Best mountaineering boots for 6000m peaks


Original Post
Jonathan Haws · · Unknown Hometown · Joined Feb 2017 · Points: 0

I'm headed for Nepal and will be trekking to EBC and climbing Lobuche, so I'm in the market for some good boots. I've already got some good hiking boots and am looking for a good pair of mountaineering boots.
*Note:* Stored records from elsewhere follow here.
(** * ELPF: the particle-filter core of [ELPF/particle_filter.py]

    A shallow embedding of [ParticleFilter.predict], [ParticleFilter.resample],
    [BootstrapParticleFilter.update] and
    [ExpectedLikelihoodParticleFilter.update], with the numpy primitives they
    call, followed by the properties of the predict / update / resample cycle.

    Numbers.  A float64 is modelled by [num]: an exact rational ([Qc], so no
    rounding happens) or one of the IEEE special values that numpy produces
    where Python would raise (division by zero gives an infinity or a NaN
    and a warning).  Signed zeros are not distinguished.

    Arrays.  A 1-d array is a [list num].  The [d x N] state matrix and the
    [m x N] predicted-measurement matrix are kept as the list of their [N]
    columns, which is what the code iterates over ([new_states.T],
    [new_state_vector.T], [state_vector[:, index]]). *)

From Stdlib Require Import QArith Qcanon.
From stdpp Require Import base numbers list option.

Local Open Scope Qc_scope.

(** ** Exceptions and results *)

(** The exceptions of Python and numpy that the filter can meet, and
    [ModelError] for whatever a collaborator raises. *)
Inductive exn : Set :=
  | IndexError
  | ValueError
  | ZeroDivisionError
  | ModelError.

Inductive result (A : Type) : Type :=
  | Ok (a : A)
  | Err (e : exn).
Arguments Ok {A} a.
Arguments Err {A} e.

#[global] Instance result_ret : MRet result := λ A a, Ok a.
#[global] Instance result_bind : MBind result := λ A B f r,
  match r with
  | Ok a => f a
  | Err e => Err e
  end.


(** ** Numbers *)

Inductive num : Set :=
  | Fin (q : Qc)
  | PInf
  | NInf
  | NaN.

#[global] Instance num_inhabited : Inhabited num := populate NaN.

Definition Qc_of_nat (n : nat) : Qc := Qc_of_Z (Z.of_nat n).

Module Np.

Definition isnan (x : num) : bool :=
  match x with NaN => true | _ => false end.

Definition neg (x : num) : num :=
  match x with
  | Fin a => Fin (- a)
  | PInf => NInf
  | NInf => PInf
  | NaN => NaN
  end.

Definition add (x y : num) : num :=
  match x, y with
  | NaN, _ | _, NaN => NaN
  | Fin a, Fin b => Fin (a + b)
  | PInf, NInf | NInf, PInf => NaN
  | PInf, _ | _, PInf => PInf
  | NInf, _ | _, NInf => NInf
  end.

Definition sub (x y : num) : num := add x (neg y).

(** The infinity with the sign of [a], and NaN for zero. *)
Definition signed_inf (a : Qc) : num :=
  if bool_decide (0 < a) then PInf
  else if bool_decide (a < 0) then NInf
  else NaN.

Definition mul (x y : num) : num :=
  match x, y with
  | NaN, _ | _, NaN => NaN
  | Fin a, Fin b => Fin (a * b)
  | Fin a, PInf | PInf, Fin a => signed_inf a
  | Fin a, NInf | NInf, Fin a => signed_inf (- a)
  | PInf, PInf | NInf, NInf => PInf
  | PInf, NInf | NInf, PInf => NInf
  end.

(** numpy's true division: a zero divisor gives an infinity or a NaN. *)
Definition div (x y : num) : num :=
  match x, y with
  | NaN, _ | _, NaN => NaN
  | Fin a, Fin b => if bool_decide (b = 0) then signed_inf a else Fin (a / b)
  | Fin _, (PInf | NInf) => Fin 0
  | PInf, Fin b => if bool_decide (b < 0) then NInf else PInf
  | NInf, Fin b => if bool_decide (b < 0) then PInf else NInf
  | (PInf | NInf), (PInf | NInf) => NaN
  end.

(** [x < y]; every comparison with a NaN is false. *)
Definition lt (x y : num) : bool :=
  match x, y with
  | NaN, _ | _, NaN => false
  | Fin a, Fin b => bool_decide (a < b)
  | NInf, NInf => false
  | NInf, _ => true
  | _, NInf => false
  | PInf, _ => false
  | Fin _, PInf => true
  end.

Definition gt (x y : num) : bool := lt y x.

(** [x <= y] and [x >= y]. *)
Definition le (x y : num) : bool :=
  match x, y with
  | NaN, _ | _, NaN => false
  | Fin a, Fin b => bool_decide (a ≤ b)
  | NInf, _ => true
  | _, PInf => true
  | _, NInf => false
  | PInf, _ => false
  end.

Definition ge (x y : num) : bool := le y x.

(** [np.sum]: the sum of an empty array is [0.0]. *)
Definition sum (a : list num) : num := foldl add (Fin 0) a.

(** [a ** 2]. *)
Definition square (a : list num) : list num := fmap (λ x, mul x x) a.

(** [np.cumsum]. *)
Fixpoint cumsum_from (acc : num) (a : list num) : list num :=
  match a with
  | [] => []
  | x :: a' => add acc x :: cumsum_from (add acc x) a'
  end.
Definition cumsum (a : list num) : list num := cumsum_from (Fin 0) a.

(** [np.arange(n)]. *)
Definition arange (n : nat) : list num := fmap (λ j, Fin (Qc_of_nat j)) (seq 0 n).

(** [a * b] on 1-d arrays: equal lengths multiply elementwise, a length-1
    operand is broadcast, any other pair of shapes is a [ValueError]. *)
Definition mul_arrays (a b : list num) : result (list num) :=
  if bool_decide (length a = length b) then Ok (zip_with mul a b)
  else match a, b with
       | _, [y] => Ok (fmap (λ x, mul x y) a)
       | [x], _ => Ok (fmap (mul x) b)
       | _, _ => Err ValueError
       end.

(** [scalar + scalar * array]. *)
Definition affine (c k : num) (a : list num) : list num :=
  fmap (λ x, add c (mul k x)) a.

(** [a[-1] = v]: an [IndexError] on an empty array. *)
Definition set_last (a : list num) (v : num) : result (list num) :=
  match a with
  | [] => Err IndexError
  | _ => Ok (<[pred (length a) := v]> a)
  end.

(** The order in which numpy sorts and searches floats: NaN is the largest. *)
Definition less (x y : num) : bool := lt x y || (isnan y && negb (isnan x)).

(** [np.searchsorted(a, v)] with the default [side='left'], for one key:
    the bisection loop [while lo < hi] on the index range [lo, hi). *)
Fixpoint bisect_left (fuel : nat) (a : list num) (key : num) (lo hi : nat) : nat :=
  match fuel with
  | O => lo
  | S fuel' =>
      if bool_decide (lo < hi)%nat then
        let mid := (lo + (hi - lo) / 2)%nat in
        if less (a !!! mid) key
        then bisect_left fuel' a key (S mid) hi
        else bisect_left fuel' a key lo mid
      else lo
  end.

Definition searchsorted1 (a : list num) (key : num) : nat :=
  bisect_left (length a) a key 0 (length a).

Definition searchsorted (a keys : list num) : list nat :=
  fmap (searchsorted1 a) keys.

(** [cols[:, index]] on a matrix kept as the list of its columns; an index
    outside the columns is an [IndexError]. *)
Fixpoint take_columns {A} (cols : list A) (index : list nat) : result (list A) :=
  match index with
  | [] => Ok []
  | i :: index' =>
      match cols !! i with
      | Some c => rest ← take_columns cols index'; Ok (c :: rest)
      | None => Err IndexError
      end
  end.

(** [np.zeros((m, n))], as the list of the [m] rows. *)
Definition zeros (m n : nat) : list (list num) := replicate m (replicate n (Fin 0)).

(** [row[:] = v] for a row of length [n], with numpy's broadcasting. *)
Definition assign_row (n : nat) (v : list num) : result (list num) :=
  if bool_decide (length v = n) then Ok v
  else match v with
       | [x] => Ok (replicate n x)
       | _ => Err ValueError
       end.

(** [np.mean(a, axis=0)] of an array of [m] rows and [n] columns: the rows
    are added up and the sums divided by the number of rows. *)
Definition mean_axis0 (n : nat) (rows : list (list num)) : list num :=
  fmap (λ s, div s (Fin (Qc_of_nat (length rows))))
      (foldl (zip_with add) (replicate n (Fin 0)) rows).

End Np.

(** Python's [a / b] on two ints, or on a float and an int: a zero divisor
    raises. *)
Definition py_truediv (a b : nat) : result num :=
  if bool_decide (b = 0%nat) then Err ZeroDivisionError
  else Ok (Fin (Qc_of_nat a / Qc_of_nat b)).

(** ** Data model

    [ELPF/state.py] and [ELPF/detection.py] are not among the sources at
    hand; their classes follow the specification and the way
    [particle_filter.py] constructs and reads them. *)

(** Modelled from the spec: the [Particle] class of [ELPF/state.py], one
    weighted state hypothesis. *)
Record Particle : Type := mkParticle {
  state_vector : list num;
  weight : num;
}.

(** Modelled from the spec: the [ParticleState] class of [ELPF/state.py], an
    ordered collection of particles with an optional timestamp, whose
    aggregate views are derived from the particles in their stored order. *)
Record ParticleState : Type := mkParticleState {
  particles : list Particle;
  timestamp : option Z;
}.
I'm just getting into the sport, so could use some guidance.

I understand what everyone says about fit, single vs. double, weight, gaiters, etc. but what I can't get to the bottom of is how warm certain boots will keep my feet.

Basically, what I'm after is what boots have people used in the past in the same sort of climbs (6000m range)? Is something like the Scarpa Mont Blanc Pro GTX warm enough? Or even the Mammut Eisfeld? Or do I need to upgrade to a warmer boot? What about the Koflach Arctis Expe?

I'm based out of Northen Utah and the highest peak I typically hit on the weekends is 10k feet so I have experience with cold but not the kind of cold I'll see at twice that elevation. :)

I'm open to any and all advice that anyone has! Thanks!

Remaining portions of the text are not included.